WHEN THE AMERICANS ARRIVED
in camp, they joined 180 British prisoners of war captured in the Dutch East Indies and already working there. The British, who occupied five of the eleven barracks in the compound, apparently felt that their tenure gave them certain privileges. In the mess hall, for example, they liked to cut ahead of the Americans on the chow line. The Americans, naturally, refused to step aside (they figured their ancestors had long since settled the issue of superiority with the British) and there followed what Army Private Dan Pinkston of Naples, Florida, called, some “downright knock-'em-down, drag-'emout fistfights.” It took more than “a few whippings,” Pinkston noted, to get the British “educated to the fact that the line formed in the rear.”
2

The Japanese were happy with their British prisoners. The Englishmen were neat and well mannered. Most of the time they followed orders and worked cooperatively to meet their production quotas. The
Americajin,
by contrast, were unruly malingerers, always complaining.
Those Americans! the Japanese supervisors would say,
karera ni wa takusan no ketten ga atta,
“they have many faults.” So many that there was a waiting line of Americans for the compound's
dokubō,
its solitary confinement cell. After a while the Japanese got the idea that the two groups of
gaijin
didn't get along and stopped trying to mingle them. And in time the colonials and red coats reached a rapprochement: they agreed they would never understand each other.

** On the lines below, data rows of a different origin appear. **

(** * A model of repoforge: src/generator.py and src/repoforge/repoforge.py

    Both modules build a prompt out of a directory: a tree outline
    ([create_directory_tree]), a per-directory list of file summaries
    ([create_repo_summary], built on [os.walk]), and a formatter
    ([format_prompt_xml]).  [summarize_text_file] and [format_prompt_xml]
    have the same text in both modules and are modelled once.

    Modelling choices:
    - a Python [str] is a Rocq [string] of bytes (its UTF-8 encoding);
      Python orders strings by code point, which on UTF-8 encodings is the
      byte-wise order used by [String.leb];
    - [str.lower] is modelled on the ASCII range (names and extensions are
      taken to be ASCII where they matter); [str.strip] removes all the
      characters Python counts as whitespace;
    - the filesystem below the repository root is a tree of [node]s whose
      children are listed in the order the filesystem iterates them;
    - I/O goes through a writer/error monad [M] that logs every directory
      listing, [os.path.isdir] test, size query, file open and line read,
      and carries Python exceptions as [Err]. *)

From Stdlib Require Import String Ascii List ZArith Bool Lia Sorting.Sorted.
From Stdlib Require Import FunctionalExtensionality.
Import ListNotations.
Open Scope string_scope.
Set Warnings "-register-all".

“You know what you've done?” a Brit told Irwin Scott. “You've gone and ruined our prison camp.”

“How the hell do you ruin a prison camp?” Scott said.
3

 

It's a long way to Tipperary,

It's a long way to go.

It's a long way to Tipperary

To the sweetest girl I know!

 

From the start, they liked the same marching song, about the only thing the two groups could agree on. The British sang it every day walking to work, and the Americans, their Anglophobia tempered, picked up on the tune and often sang it coming out of the mines.

Nobuyasu Sugiyama thought the song so catchy, he learned every word of the chorus, and many of the verses, too. Sugiyama started working at the mine in the fall of 1942, a seventeen-year-old civilian supervisor assigned to shepherd the British prisoners between the compound and the mine head. They marched, he marched; they sang, he sang, too.

 

Goodbye Piccadilly,

Farewell Leicester Square!

It's a long long way to Tipperary,

But my heart's right there.

 

The Tommies must have enjoyed this subtle subversion, their Japanese overseer marching along, pumping his arms, joining them in a song intended to boost their morale. Nobuyasu Sugiyama thought nothing of it. He liked the British. They worked hard and did what they were asked to do.